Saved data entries
(* ===== verification/Invariant.v ===== *)
(** * The invariant of the life cycle

    [wf] relates the three things that must agree in every reachable
    world: what the last render returned (the committed tree and the refs),
    what the effect last did (its dependency and its cleanup) and what the
    browser holds for the component (its timer and its listener).  Every
    step preserves it, for every surface that satisfies the interface; the
    safety properties of the listener are its consequences. *)

From S2P Require Import Prelude Jsx Models Browser ModelSelect Runtime.
Import Jsx Registry Browser ModelSelect Runtime.
From S2P Require Import ModelSelectFacts.
Import ModelSelectFacts.

Module Invariant.

Section invariant.
Context (models : list Model) (root : Node) `{Surface B}.
Implicit Types (w : World B) (f : Fiber) (s : B) (p : ModelSelectProps).
Implicit Types (target : Node) (cmds : list Cmd) (e : Event).

#[local] Abbreviation mount := (Runtime.mount models root).
#[local] Abbreviation step := (Runtime.step models root).
#[local] Abbreviation rerender_with := (Runtime.rerender_with models root).
#[local] Abbreviation reachable := (Runtime.reachable models root).

(** The committed tree is what [render] returns for the committed props and
    state. *)
Definition wf_tree f : Prop :=
  ∃ m, currentModel models (value (props f)) = Some m ∧
       tree f = view models (props f) (isOpen f) (label m).

(** The refs point at the button and, while it is rendered, at the
    dropdown. *)
Definition wf_refs f : Prop :=
  button_current f = Some (root ++ button_path) ∧
  dropdown_current f = if isOpen f then Some (root ++ dropdown_path) else None.

(** The browser holds exactly what the last run of the effect left there:
    nothing if it ran closed (or never ran); if it ran open, either its
    timer, still pending, or the listener that timer registered. *)
Definition wf_effect f s : Prop :=
  match effect_deps f, effect_cleanup f with
  | None, None => isOpen f = false ∧ timers s = [] ∧ listeners s = []
  | Some false, None => timers s = [] ∧ listeners s = []
  | Some true, Some c =>
      (timers s = [(timer c, listener c)] ∧ listeners s = []) ∨
      (timers s = [] ∧ listeners s = [listener c])
  | _, _ => False
  end.

Definition wf_fiber f s : Prop := wf_tree f ∧ wf_refs f ∧ wf_effect f s.

Definition wf w : Prop :=
  match fiber w with
  | Some f => wf_fiber f (surface w)
  | None => timers (surface w) = [] ∧ listeners (surface w) = []
  end.

(** ** Preservation, operation by operation *)

Lemma wf_fiber_queue_all bs f s : wf_fiber (queue_all bs f) s ↔ wf_fiber f s.
Proof. done. Qed.

Lemma wf_exec_all cmds w : wf w → wf (exec_all cmds w).
Proof.
  rewrite exec_all_eq. unfold wf. simpl. by destruct (fiber w).
Qed.

Lemma wf_committed p (o : bool) (t : Tree) deps c s :
  render models p o = Ok t →
  wf_effect (committed root p o t deps c) s →
  wf_fiber (committed root p o t deps c) s.
Proof.
  intros (m & Hm & ->)%render_Ok_inv Heff. split_and!; [|split|done].
  - by exists m.
  - apply ref_node_button.
  - apply ref_node_dropdown.
Qed.

(** The first render on a page that holds nothing of the component. *)
Lemma wf_mount_on p s : timers s = [] → listeners s = [] → wf (mount p s).
Proof.
  intros Ht Hl. unfold mount, wf. destruct (render models p false) as [t|err] eqn:Hr; simpl.
  - by apply wf_committed.
  - done.
Qed.

Lemma wf_mount p : wf (mount p blank).
Proof. apply wf_mount_on; [apply timers_blank|apply listeners_blank]. Qed.

(** The invariant reads the browser through [timers] and [listeners]
    only. *)
Lemma wf_surface_ext w s :
  timers s = timers (surface w) → listeners s = listeners (surface w) →
  wf w → wf (mkWorld (fiber w) s (next_closure w) (trace w)).
Proof.
  intros Ht Hl. unfold wf, wf_fiber, wf_effect. simpl. rewrite Ht, Hl.
  by destruct (fiber w).
Qed.

(** The cleanup of a well-formed fiber leaves the browser with nothing of
    the component. *)
Lemma run_cleanup_clean f s :
  wf_effect f s →
  timers (run_cleanup f s) = [] ∧ listeners (run_cleanup f s) = [].
Proof.
  unfold wf_effect, run_cleanup, cleanup.
  destruct (effect_deps f) as [[]|], (effect_cleanup f) as [c|]; try done.
  - autorewrite with ui. intros [[-> ->]|[-> ->]]; simpl.
    + by rewrite filter_cons_False by naive_solver.
    + by rewrite filter_cons_False by naive_solver.
  - by intros (_ & ? & ?).
Qed.

(** After a flush the effect has run for the committed state. *)
Lemma flush_effects_fiber w f :
  fiber w = Some f →
  ∃ c, fiber (flush_effects w) = Some (ran_effect c f) ∧
       (effect_due f = false → c = effect_cleanup f ∧ flush_effects w = w).
Proof.
  intros Hf. unfold flush_effects. rewrite Hf. destruct (effect_due f) eqn:Hdue.
  - destruct (effect _ _ _) as [c s]. by exists c.
  - exists (effect_cleanup f). split; [|done]. rewrite Hf. f_equal.
    apply bool_decide_eq_false, dec_stable in Hdue.
    destruct f. unfold ran_effect. simpl in *. by rewrite Hdue.
Qed.

(** The run of an effect that is due is the cleanup and the effect. *)
Lemma flush_effects_due w f :
  fiber w = Some f → effect_due f = true → flush_effects w = rerun_effect w.
Proof. intros Hf Hdue. unfold flush_effects, rerun_effect. by rewrite Hf, Hdue. Qed.

Lemma wf_rerun_effect w : wf w → wf (rerun_effect w).
Proof.
  unfold wf, rerun_effect. destruct (fiber w) as [f|] eqn:Hf; [|by rewrite Hf].
  intros (Htree & Hrefs & Heff). unfold effect.
  pose proof (run_cleanup_clean f (surface w) Heff) as [Ht Hl].
  destruct (isOpen f) eqn:Ho; simpl.
  - destruct (setTimeout _ _) as [t s'] eqn:Hset. simpl.
    split_and!; [done..|]. unfold wf_effect. simpl. rewrite Ho. left.
    pose proof (timers_setTimeout (next_closure w) (run_cleanup f (surface w))) as Ht'.
    pose proof (listeners_setTimeout (next_closure w) (run_cleanup f (surface w))) as Hl'.
    rewrite Hset in Ht', Hl'. simpl in *. by rewrite Ht', Hl', Ht, Hl.
  - split_and!; [done..|]. unfold wf_effect. simpl. by rewrite Ho.
Qed.

Lemma wf_flush_effects w : wf w → wf (flush_effects w).
Proof.
  intros Hw. destruct (fiber w) as [f|] eqn:Hf; [|unfold flush_effects; by rewrite Hf].
  destruct (effect_due f) eqn:Hdue.
  - rewrite (flush_effects_due w f) by done. by apply wf_rerun_effect.
  - unfold flush_effects. by rewrite Hf, Hdue.
Qed.

Lemma wf_reconnect w : wf w → wf (reconnect w).
Proof. intros Hw. by apply wf_rerun_effect, wf_flush_effects. Qed.

(** After a flush no effect is due. *)
Lemma flush_effects_not_due w f :
  fiber (flush_effects w) = Some f → effect_due f = false.
Proof.
  destruct (fiber w) as [f0|] eqn:Hf0.
  - destruct (flush_effects_fiber w f0 Hf0) as (c & -> & _). intros [= <-].
    apply bool_decide_eq_false. by intros [].
  - unfold flush_effects. by rewrite Hf0, Hf0.
Qed.

Lemma wf_rerender_with p w : wf w → wf (rerender_with p w).
Proof.
  intros Hw%wf_flush_effects. unfold rerender_with.
  destruct (fiber (flush_effects w)) as [f|] eqn:Hf; [|done].
  unfold wf in Hw. rewrite Hf in Hw. destruct Hw as (_ & _ & Heff).
  pose proof (flush_effects_not_due w f Hf) as Hdue.
  apply bool_decide_eq_false, dec_stable in Hdue.
  destruct (render models p (next_isOpen f)) as [t|err] eqn:Hr; unfold wf; simpl.
  - apply wf_committed; [done|]. unfold wf_effect in *. simpl.
    rewrite Hdue in *. by destruct (isOpen f), (effect_cleanup f).
  - by apply run_cleanup_clean.
Qed.

Lemma wf_rerender w : wf w → wf (rerender models root w).
Proof.
  unfold rerender. destruct (fiber w); [apply wf_rerender_with|done].
Qed.

Lemma wf_unmount w : wf w → wf (unmount w).
Proof.
  intros Hw%wf_flush_effects. unfold unmount.
  destruct (fiber (flush_effects w)) as [f|] eqn:Hf; [|done].
  unfold wf in *. rewrite Hf in Hw. simpl. by apply run_cleanup_clean, Hw.
Qed.

Lemma wf_click target w : wf w → wf (click root target w).
Proof.
  intros Hw. unfold click. destruct (fiber w) as [f|] eqn:Hf; [|done].
  destruct (reached root f target) as [hs|]; [|done].
  assert (∀ hs w, wf w → wf (dispatch hs w).2) as Hdispatch.
  { clear. induction hs as [|h hs IH]; intros w Hw; simpl; [done|].
    destruct (stops (call h)); simpl; [by apply wf_exec_all|].
    by apply IH, wf_exec_all. }
  specialize (Hdispatch hs w Hw). destruct (dispatch hs w) as [[] w']; done.
Qed.

Lemma wf_mousedown target w : wf w → wf (mousedown target w).
Proof.
  unfold mousedown. generalize (listeners (surface w)). intros ls. revert w.
  induction ls as [|l ls IH]; intros w Hw; simpl; [done|].
  by apply IH, wf_exec_all.
Qed.

Lemma wf_tick w : wf w → wf (tick w).
Proof.
  unfold tick. destruct (takeTimer (surface w)) as [[cb s]|] eqn:Htake; [|done].
  apply takeTimer_Some in Htake as (t & Ht & Hl).
  unfold wf. simpl. unfold arm. destruct (fiber w) as [f|].
  - intros (Htree & Hrefs & Heff). split_and!; [done..|].
    unfold wf_effect in *.
    destruct (effect_deps f) as [[]|], (effect_cleanup f) as [c|]; try done.
    + destruct Heff as [[Ht' Hl']|[Ht' _]]; [|by rewrite Ht' in Ht].
      rewrite Ht in Ht'. simplify_eq. right.
      rewrite timers_addEventListener, listeners_addEventListener, Hl, Hl'.
      by rewrite decide_False by apply not_elem_of_nil.
    + destruct Heff as [Ht' _]. by rewrite Ht' in Ht.
    + destruct Heff as (_ & Ht' & _). by rewrite Ht' in Ht.
  - intros [Ht' _]. by rewrite Ht' in Ht.
Qed.

Lemma wf_step e w : wf w → wf (step e w).
Proof.
  destruct e; simpl; eauto using wf_click, wf_mousedown, wf_tick, wf_rerender,
    wf_flush_effects, wf_rerender_with, wf_unmount.
Qed.

Lemma wf_run es w : wf w → wf (Runtime.run models root es w).
Proof.
  revert w. induction es as [|e es IH]; intros w Hw; [done|].
  simpl. by apply IH, wf_step.
Qed.

Lemma wf_reachable p w : reachable p w → wf w.
Proof. induction 1 as [|e w _ IH]; [apply wf_mount|by apply wf_step]. Qed.

(** C2: the invariant holds after every sequence of events, in any order,
    from the initial render on a blank page: the committed tree is the
    render of the committed props and state, the refs point at the button
    and at the rendered dropdown, and the browser holds exactly what the
    last run of the effect left there. *)
Theorem run_wf p es : wf (Runtime.run models root es (mount p blank)).
Proof. apply (wf_reachable p), reachable_run, reachable_mount. Qed.

(** ** Consequences for the browser state *)

(** What [wf] says of the browser, whatever the fiber: the component holds
    at most one thing there, a pending timer or a registered listener. *)
Lemma wf_surface w :
  wf w → length (timers (surface w)) + length (listeners (surface w)) ≤ 1.
Proof.
  unfold wf, wf_fiber, wf_effect. destruct (fiber w) as [f|].
  - destruct (effect_deps f) as [[]|], (effect_cleanup f) as [c|];
      intros (_ & _ & Heff); try done.
    + destruct Heff as [[-> ->]|[-> ->]]; simpl; lia.
    + destruct Heff as [-> ->]. simpl; lia.
    + destruct Heff as (_ & -> & ->). simpl; lia.
  - intros [-> ->]. simpl; lia.
Qed.

(** C8: at most one outside-click subscription exists at any time, and never
    together with a pending timer: the number of pending timers plus the
    number of registered listeners is at most one in every reachable
    world. *)
Theorem at_most_one_listener p w :
  reachable p w →
  length (timers (surface w)) + length (listeners (surface w)) ≤ 1.
Proof. intros Hw. by apply wf_surface, (wf_reachable p). Qed.

(** What the browser holds, the last run of the effect put there: a
    component with a timer or a listener is mounted, and its effect last
    ran for an open dropdown. *)
Lemma wf_holding w :
  wf w → length (timers (surface w)) + length (listeners (surface w)) ≠ 0 →
  ∃ f, fiber w = Some f ∧ effect_deps f = Some true.
Proof.
  unfold wf, wf_fiber, wf_effect. destruct (fiber w) as [f|].
  - destruct (effect_deps f) as [[]|] eqn:Hdeps, (effect_cleanup f) as [c|];
      intros (_ & _ & Heff) Hlen; try done.
    + by exists f.
    + destruct Heff as [Ht Hl]. by rewrite Ht, Hl in Hlen.
    + destruct Heff as (_ & Ht & Hl). by rewrite Ht, Hl in Hlen.
  - intros [Ht Hl] Hlen. by rewrite Ht, Hl in Hlen.
Qed.

Lemma wf_listener w l :
  wf w → l ∈ listeners (surface w) →
  ∃ f c, fiber w = Some f ∧ effect_deps f = Some true ∧
         effect_cleanup f = Some c ∧ listener c = l ∧ timers (surface w) = [].
Proof.
  intros Hw Hl. unfold wf, wf_fiber, wf_effect in Hw.
  destruct (fiber w) as [f|]; [|destruct Hw as [_ Hw]; rewrite Hw in Hl; by inv Hl].
  destruct Hw as (_ & _ & Heff).
  destruct (effect_deps f) as [[]|] eqn:Hdeps, (effect_cleanup f) as [c|] eqn:Hc;
    try done.
  - destruct Heff as [[_ Hl']|[Ht Hl']]; rewrite Hl' in Hl; [by inv Hl|].
    apply list_elem_of_singleton in Hl as ->. by exists f, c.
  - destruct Heff as [_ Hl']. rewrite Hl' in Hl. by inv Hl.
  - destruct Heff as (_ & _ & Hl'). rewrite Hl' in Hl. by inv Hl.
Qed.

(** C26: a registered listener is never stale: it is the listener the cleanup
    of the mounted component will remove, the effect that registered it
    ran for an open dropdown, and its timer has run. *)
Theorem listener_is_current p w l :
  reachable p w → l ∈ listeners (surface w) →
  ∃ f c, fiber w = Some f ∧ effect_deps f = Some true ∧
         effect_cleanup f = Some c ∧ listener c = l ∧ timers (surface w) = [].
Proof. intros Hw%wf_reachable. by apply wf_listener. Qed.

(** C25: once the effects of a render that closed the dropdown have run, the
    component holds nothing in the browser: no timer is pending and no
    listener is registered. *)
Theorem closed_holds_nothing p w f :
  reachable p w → fiber w = Some f → effect_deps f = Some false →
  timers (surface w) = [] ∧ listeners (surface w) = [].
Proof.
  intros Hw%wf_reachable Hf Hdeps. unfold wf in Hw. rewrite Hf in Hw.
  destruct Hw as (_ & _ & Heff). unfold wf_effect in Heff. rewrite Hdeps in Heff.
  by destruct (effect_cleanup f).
Qed.

Lemma unmount_gone w : fiber (unmount w) = None.
Proof. unfold unmount. by destruct (fiber (flush_effects w)) eqn:Hf. Qed.

(** C10: unmounting releases everything: after [unmount] the component is
    gone, no timer of it is pending and no listener of it is registered,
    whatever state it was unmounted in. *)
Theorem unmount_releases p w :
  reachable p w →
  fiber (unmount w) = None ∧
  timers (surface (unmount w)) = [] ∧ listeners (surface (unmount w)) = [].
Proof.
  intros Hw%wf_reachable%wf_unmount. split; [apply unmount_gone|].
  unfold wf in Hw. by rewrite unmount_gone in Hw.
Qed.

Lemma step_unmounted w e : wf w → fiber w = None → step e w = w.
Proof.
  intros Hw Hnone. unfold wf in Hw. rewrite Hnone in Hw.
  destruct Hw as [Ht Hl]. destruct e; simpl.
  - unfold click. by rewrite Hnone.
  - unfold mousedown. by rewrite Hl.
  - unfold tick. apply takeTimer_None in Ht. by rewrite Ht.
  - unfold rerender. by rewrite Hnone.
  - unfold flush_effects. by rewrite Hnone.
  - unfold Runtime.rerender_with, flush_effects. by rewrite Hnone, Hnone.
  - unfold unmount, flush_effects. by rewrite Hnone, Hnone.
Qed.

(** An unmounted component is inert: no event changes the world any
    more (no listener is left to react to a press, no timer to fire). *)
Lemma unmounted_inert p w e :
  reachable p w → fiber w = None → step e w = w.
Proof. intros Hw%wf_reachable. by apply step_unmounted. Qed.

Lemma mousedown_pending w target :
  wf w → timers (surface w) ≠ [] → mousedown target w = w.
Proof.
  intros Hw Ht. unfold mousedown.
  destruct (listeners (surface w)) as [|l ls] eqn:Hl; [done|].
  destruct (wf_listener w l Hw) as (_ & _ & _ & _ & _ & _ & Ht').
  - rewrite Hl. by left.
  - done.
Qed.

(** C3: the detector is not live in the turn that opened the dropdown: while
    the zero-delay timer is pending, a press anywhere changes nothing. *)
Theorem mousedown_while_timer_pending p w target :
  reachable p w → timers (surface w) ≠ [] → mousedown target w = w.
Proof. intros Hw%wf_reachable. by apply mousedown_pending. Qed.

End invariant.

End Invariant.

■ Aim of the task
Please transcribe only the lines in the records above running from the line that has "- apply ref_node_button." through the line that has "Lemma wf_mount p : wf (mount p blank).", both included, exactly as they appear.

■ Result of the task
  - apply ref_node_button.
  - apply ref_node_dropdown.
Qed.

(** The first render on a page that holds nothing of the component. *)
Lemma wf_mount_on p s : timers s = [] → listeners s = [] → wf (mount p s).
Proof.
  intros Ht Hl. unfold mount, wf. destruct (render models p false) as [t|err] eqn:Hr; simpl.
  - by apply wf_committed.
  - done.
Qed.

Lemma wf_mount p : wf (mount p blank).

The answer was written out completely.